All the matchlines are precharged to  $V_{DD}$ . As number of mismatch of words is lower than match word and those mismatched ML voltage is discharged to ground it causes large amount of energy to be wasted [1].

The comparison circuit suffers from charge sharing problem. It depend on whether the storage bits are connected to the top transistors or bottom transistors in the pull-down path.



Fig 3.2: Two possible configurations for the NOR cell: (a) the stored bit is connected to the bottom transistors of the pulldown pair, and (b) the stored bit is connected to the top transistors of the pulldown pair. [1]

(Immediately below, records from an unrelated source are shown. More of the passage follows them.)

Lemma add_row_owned (s : State) cells height key label explicit_by_user sender :
  forallb business_cell cells = true ->
  checkboxes_owned s ->
  checkboxes_owned (state_of (add_row s cells height key label explicit_by_user sender)).
Proof.
  intros Hcells Howned.
  pose proof (add_row_effect s cells height key label explicit_by_user sender)
    as (Hboxes & Hrows). simpl in Hboxes, Hrows.
  assert (Hlen : (length (checkboxes s) <=
                  length (checkboxes (state_of
                    (add_row s cells height key label explicit_by_user sender))))%nat).
  { rewrite Hboxes. destruct (row_disable s); [rewrite length_app|]; simpl; lia. }
  destruct Hrows as [Hsame | (k & Hnew)].
  - eapply owned_frame; eassumption.
  - eapply owned_append; try eassumption.
    intros l Hl. unfold row_checkbox_ref in Hl. simpl in Hl.
    match type of Hl with
    | match ?x with _ => _ end = _ => destruct x as [[a|a|l'|]|] eqn:Hlook; try discriminate
    end.
    inversion Hl; subst l'.
    apply lookup_key_In in Hlook as (k' & Hin).
    apply zip_longest_values in Hin as [Hin|Hin]; [discriminate|].
    assert (Hbusiness : ~ In (CheckboxRef l) cells).
    { intros H. rewrite forallb_forall in Hcells. apply Hcells in H. discriminate. }
    destruct (row_disable s).
    + destruct Hin as [Hin|Hin]; [|contradiction].
      inversion Hin; subst l. rewrite Hboxes, length_app. simpl. lia.
    + contradiction.
Qed.

Lemma base_add_column_owned (s : State) label width key default :
  business_default default = true ->
  checkboxes_owned s ->
  checkboxes_owned (state_of (DataTable.add_column s label width key default)).
Proof.
  intros Hdefault Howned. unfold DataTable.add_column.
  destruct (DataTable.make_key s key) as [s1 k] eqn:Hk.
  pose proof (make_key_columns s key) as (_ & Hr & _ & Hb & _).
  rewrite Hk in Hr, Hb. simpl in Hr, Hb.
  assert (Howned1 : checkboxes_owned s1).
  { eapply owned_frame; [exact Hr | rewrite Hb; lia | exact Howned]. }
  destruct (has_column k (columns s1)); simpl; [exact Howned1|].
  eapply owned_sub; [| |exact Howned1]; simpl; [|lia].
  intros k0 l. unfold checkbox_ref. simpl.
  rewrite (lookup_key_map
             (fun r => mkRow (row_height r) (row_label r) (row_cells r ++ [(k, default)]))).
  destruct (lookup_key k0 (rows s1)) as [r|]; simpl; [|discriminate].
  unfold row_checkbox_ref. simpl. rewrite lookup_key_app.
  destruct (lookup_key (Named "checkbox"%string) (row_cells r)) as [v|]; [auto|].
  destruct (Key_eqb k (Named "checkbox"%string)); [|discriminate].
  destruct default; try discriminate.
Qed.

Lemma add_column_owned (s : State) label width key default :
  business_default default = true ->
  checkboxes_owned s ->
  checkboxes_owned (state_of (add_column s label width key default)).
Proof.
  intros Hdefault Howned. unfold add_column.
  destruct (row_disable s && (length (columns s) =? 0)%nat).
  - pose proof (base_add_column_owned s (Some ""%string) (Some 1)
                  (Some "checkbox"%string) NoCell eq_refl Howned) as H1.
    destruct (DataTable.add_column s (Some ""%string) (Some 1)
                (Some "checkbox"%string) NoCell) as [s1 k1|s1 e]; simpl in *.
    + apply base_add_column_owned; assumption.
    + exact H1.
  - simpl. apply base_add_column_owned; assumption.
Qed.

Lemma remove_row_owned (s : State) (row_key : Key) :
  checkboxes_owned s -> checkboxes_owned (state_of (remove_row s row_key)).
Proof.
  intros Howned. unfold remove_row.
  pose proof (base_remove_row_effect (DataTable.post_message s (RowsRemoved true)) row_key)
    as (_ & Hb & _ & [(Hr & _) | (Hr & _ & Hrows)]).
  - rewrite Hr. simpl. eapply owned_frame; [| |exact Howned]; simpl; [reflexivity | lia].
  - rewrite Hr. simpl.
    pose proof (column_width_refresh_trace
                  (state_of (DataTable.remove_row
                               (DataTable.post_message s (RowsRemoved true)) row_key)))
      as (Hr' & Hb' & _).
    eapply owned_delete; [exact Howned | rewrite Hr'; exact Hrows |].
    rewrite Hb', Hb. simpl. lia.
Qed.

Lemma clear_owned (s : State) (cols : bool) : checkboxes_owned (clear s cols).
Proof. apply owned_no_rows. apply clear_remeasures. Qed.

Lemma add_each_row_owned (new_rows : list (list Cell)) : forall (s : State),
  forallb (forallb business_cell) new_rows = true ->
  checkboxes_owned s ->
  checkboxes_owned (state_of (add_each_row s new_rows)).
Proof.
  induction new_rows as [|r rest IH]; intros s Hcells Howned; simpl; [exact Howned|].
  simpl in Hcells. apply andb_true_iff in Hcells as [Hr Hrest].
  pose proof (add_row_owned s r (Some 1) None None false None Hr Howned) as H1.
  destruct (add_row s r (Some 1) None None false None) as [s1 k|s1 e]; simpl in *.
  - apply IH; assumption.
  - exact H1.
Qed.

Lemma replace_all_rows_owned (s : State) (new_rows : list (list Cell)) :
  forallb (forallb business_cell) new_rows = true ->
  checkboxes_owned (state_of (replace_all_rows s new_rows)).
Proof.
  intros Hcells. unfold replace_all_rows.
  pose proof (add_each_row_owned new_rows (clear s false) Hcells (clear_owned s false)) as H.
  destruct (add_each_row (clear s false) new_rows) as [s2 rv|s2 e]; cbn [bind state_of] in *.
  - pose proof (column_width_refresh_trace s2) as (Hr & Hb & _).
    eapply owned_frame; [exact Hr | rewrite Hb; lia | exact H].
  - exact H.
Qed.

Lemma action_toggle_row_frame (s : State) :
  rows (state_of (action_toggle_row s)) = rows s /\
  length (checkboxes (state_of (action_toggle_row s))) = length (checkboxes s).
Proof.
  unfold action_toggle_row. rewrite state_of_except.
  destruct (DataTable.coordinate_to_cell_key s (cursor_coordinate s)) as [s1 k|s1 e] eqn:Hkey;
    cbn [bind state_of].
  - apply coordinate_to_cell_key_ok in Hkey as (-> & _).
    destruct (DataTable.get_cell s k.1 (Named "checkbox"%string)) as [s2 v|s2 e] eqn:Hcell;
      cbn [bind state_of].
    + apply get_cell_ok in Hcell as (-> & _).
      unfold toggle. destruct v as [x|x|l|]; cbn [bind state_of]; auto.
      destruct (checkboxes s !! l) as [b|]; cbn [bind state_of]; auto.
      simpl. split; [reflexivity | apply length_insert].
    + apply get_cell_raise in Hcell as (-> & _). auto.
  - apply coordinate_to_cell_key_raise in Hkey as (-> & _). auto.
Qed.

Lemma action_remove_row_owned (s : State) :
  checkboxes_owned s -> checkboxes_owned (state_of (action_remove_row s)).
Proof.
  intros Howned. unfold action_remove_row. rewrite state_of_except.
  destruct (DataTable.coordinate_to_cell_key s (cursor_coordinate s)) as [s1 k|s1 e] eqn:Hkey;
    cbn [bind state_of].
  - apply coordinate_to_cell_key_ok in Hkey as (-> & _). apply remove_row_owned, Howned.
  - apply coordinate_to_cell_key_raise in Hkey as (-> & _). exact Howned.
Qed.

Lemma cursor_actions_frame (s : State) :
  (rows (action_cursor_down s) = rows s /\
   checkboxes (action_cursor_down s) = checkboxes s) /\
  (rows (action_cursor_up s) = rows s /\
   checkboxes (action_cursor_up s) = checkboxes s).
Proof.
  unfold action_cursor_down, action_cursor_up, DataTable.action_cursor_down,
    DataTable.action_cursor_up.
  split; split;
    repeat match goal with
           | |- context [if ?b then _ else _] => destruct b
           end; reflexivity.
Qed.

(** Every table a host can build keeps its checkbox objects owned: each
    referenced object exists and no two rows share one. *)
Lemma reachable_owned (s : State) : reachable s -> checkboxes_owned s.
Proof.
  induction 1 as [fixed show kind | v s _ IH | v s _ IH | v s _ IH | c s _ IH
                 | s label width key default _ IH Hd
                 | s cells height key label e sender _ IH Hc
                 | s row_key _ IH | s cols _ IH | s new_rows _ IH Hc
                 | s _ IH | s _ IH | s _ IH | s _ IH | s _ IH | s event _ IH].
  - apply owned_no_rows. reflexivity.
  - eapply owned_frame; [| |exact IH]; simpl; [reflexivity | lia].
  - eapply owned_frame; [| |exact IH]; simpl; [reflexivity | lia].
  - eapply owned_frame; [| |exact IH]; simpl; [reflexivity | lia].
  - eapply owned_frame; [| |exact IH]; simpl; [reflexivity | lia].
  - apply add_column_owned; assumption.
  - apply add_row_owned; assumption.
  - apply remove_row_owned; assumption.
  - apply clear_owned.
  - apply replace_all_rows_owned; assumption.
  - eapply owned_frame; [| |exact IH].
    + unfold action_toggle_fixed_columns. destruct (_fixed_columns_bak s); reflexivity.
    + unfold action_toggle_fixed_columns. destruct (_fixed_columns_bak s); simpl; lia.
  - destruct (cursor_actions_frame s) as ((Hr & Hb) & _).
    eapply owned_frame; [exact Hr | rewrite Hb; lia | exact IH].
  - destruct (cursor_actions_frame s) as (_ & (Hr & Hb)).
    eapply owned_frame; [exact Hr | rewrite Hb; lia | exact IH].
  - apply action_remove_row_owned; assumption.
  - destruct (action_toggle_row_frame s) as (Hr & Hb).
    eapply owned_frame; [exact Hr | rewrite Hb; lia | exact IH].
  - eapply owned_frame; [| |exact IH]; simpl; [reflexivity | lia].
Qed.

Lemma selectable_reachable : reachable selectable.
Proof.
  unfold selectable.
  apply reach_add_column; [|reflexivity].
  apply reach_add_column; [|reflexivity].
  apply reach_set_row_disable, reach_init.
Qed.

Lemma two_rows_reachable : reachable two_rows.
Proof.
  unfold two_rows.
  apply reach_add_row; [|reflexivity].
  apply reach_add_row; [|reflexivity].
  apply selectable_reachable.
Qed.

(** The scenario table: the cursor is on row "r0"; the toggle leaves
    "r0" unchecked and "r1" as it was created, checked. *)
Lemma action_toggle_row_scenario :
  row_checked two_rows (Named "r0"%string) = Some true /\
  row_checked two_rows (Named "r1"%string) = Some true /\
  row_checked (state_of (action_toggle_row two_rows)) (Named "r0"%string) = Some false /\
  row_checked (state_of (action_toggle_row two_rows)) (Named "r1"%string) = Some true.
Proof. repeat split; vm_compute; reflexivity. Qed.

Lemma action_toggle_row_flips_one_witness :
  action_toggle_row selectable = Ok selectable tt /\
  exists s' l,
    action_toggle_row two_rows = Ok s' tt /\
    checkbox_ref two_rows (Named "r0"%string) = Some l /\
    checkboxes s' = <[l := negb true]> (checkboxes two_rows) /\
    (forall l', l' <> l -> checkboxes s' !! l' = checkboxes two_rows !! l') /\
    rows s' = rows two_rows /\
    row_checked s' (Named "r0"%string) = Some (negb true) /\
    (forall other, other <> Named "r0"%string ->
                   row_checked s' other = row_checked two_rows other).
Proof.
  split.
  - apply (proj1 (action_toggle_row_flips_one selectable)). vm_compute. reflexivity.
  - apply (proj2 (action_toggle_row_flips_one two_rows)
             (Named "r0"%string) (Named "checkbox"%string) true).
    + vm_compute. reflexivity.
    + vm_compute. reflexivity.
    + apply (reachable_owned two_rows two_rows_reachable).
Defined.

(** * Further properties of the cursor commands *)

(** The state the move-down command reaches when it stays in the grid. *)
Lemma action_cursor_down_inside (s : State) :
  cursor_vertical_escape s = false ->
  show_cursor s = true ->
  addresses_rows (cursor_type s) = true ->
  DataTable.is_valid_coordinate s (cursor_coordinate s) = true ->
  action_cursor_down s =
    store_cursor_coordinate
      (if row (cursor_coordinate s) =? DataTable.row_count s - 1
       then mkCoordinate 0 (column (cursor_coordinate s))
       else mkCoordinate (row (cursor_coordinate s) + 1) (column (cursor_coordinate s)))
      (set_show_hover_cursor false s).
Proof.
  intros Hesc Hshow Hkind Hvalid.
  apply is_valid_coordinate_bounds in Hvalid.
  destruct s as [rd ve bak fc cols rws cbs [r c] sc ct hov uc ks ec tr].
  unfold action_cursor_down, DataTable._set_hover_cursor,
    DataTable.set_cursor_coordinate, DataTable._clamp_cursor_coordinate,
    DataTable.row_count in *; simpl in *.
  subst ve sc. rewrite Hkind, andb_false_r. simpl.
  destruct (Z.eqb_spec r (Z.of_nat (length rws) - 1)) as [E|E]; simpl;
    unfold store_cursor_coordinate, down; simpl;
    rewrite !clamp_within by lia; reflexivity.
Qed.

(** The state the move-up command reaches when it stays in the grid. *)
Lemma action_cursor_up_inside (s : State) :
  cursor_vertical_escape s = false ->
  show_cursor s = true ->
  addresses_rows (cursor_type s) = true ->
  DataTable.is_valid_coordinate s (cursor_coordinate s) = true ->
  action_cursor_up s =
    store_cursor_coordinate
      (if row (cursor_coordinate s) =? 0
       then mkCoordinate (DataTable.row_count s - 1) (column (cursor_coordinate s))
       else mkCoordinate (row (cursor_coordinate s) - 1) (column (cursor_coordinate s)))
      (set_show_hover_cursor false s).
Proof.
  intros Hesc Hshow Hkind Hvalid.
  apply is_valid_coordinate_bounds in Hvalid.
  destruct s as [rd ve bak fc cols rws cbs [r c] sc ct hov uc ks ec tr].
  unfold action_cursor_up, DataTable._set_hover_cursor,
    DataTable.set_cursor_coordinate, DataTable._clamp_cursor_coordinate,
    DataTable.row_count in *; simpl in *.
  subst ve sc. rewrite Hkind, andb_false_r. simpl.
  destruct (Z.eqb_spec r 0) as [E|E]; simpl;
    unfold store_cursor_coordinate, up; simpl;
    rewrite !clamp_within by lia; reflexivity.
Qed.

(** X1: with the cursor on row 0 and vertical escape enabled, move-up
    leaves the cursor coordinate and the rows as they were and makes
    exactly one call to the host, [focus_previous]. *)
Theorem action_cursor_up_first_row_escapes (s : State) :
  row (cursor_coordinate s) = 0 ->
  cursor_vertical_escape s = true ->
  cursor_coordinate (action_cursor_up s) = cursor_coordinate s /\
  rows (action_cursor_up s) = rows s /\
  trace (action_cursor_up s) = trace s ++ [FocusPrevious].
Proof.
  intros Hrow Hesc.
  destruct s as [rd ve bak fc cols rws cbs cur sc ct hov uc ks ec tr].
  unfold action_cursor_up, DataTable._set_hover_cursor, DataTable.focus_previous;
    simpl in *.
  subst ve. rewrite Hrow. simpl. repeat split; reflexivity.
Qed.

In the above figure transistors are connected to the bottom transistors. Charge sharing occurs between ML and nodes  $X_1$ ,  $X_2$ . After the matchline precharge phase during searchline precharge one of the searchline is turned ON causing ML voltage  $V_{ML}$  to drop.

To solve this from this charge sharing problem configuration shown in Fig. 3.2(b) can be used where search bits are connected to the top transistors. Since stored bit is constant during a search operation, charge sharing is eliminated [1].

#### **3.2 SELECTIVE-PRECHARGE SCHEME**



Fig 3.3: Simple implementation of the selective-precharge matchline technique.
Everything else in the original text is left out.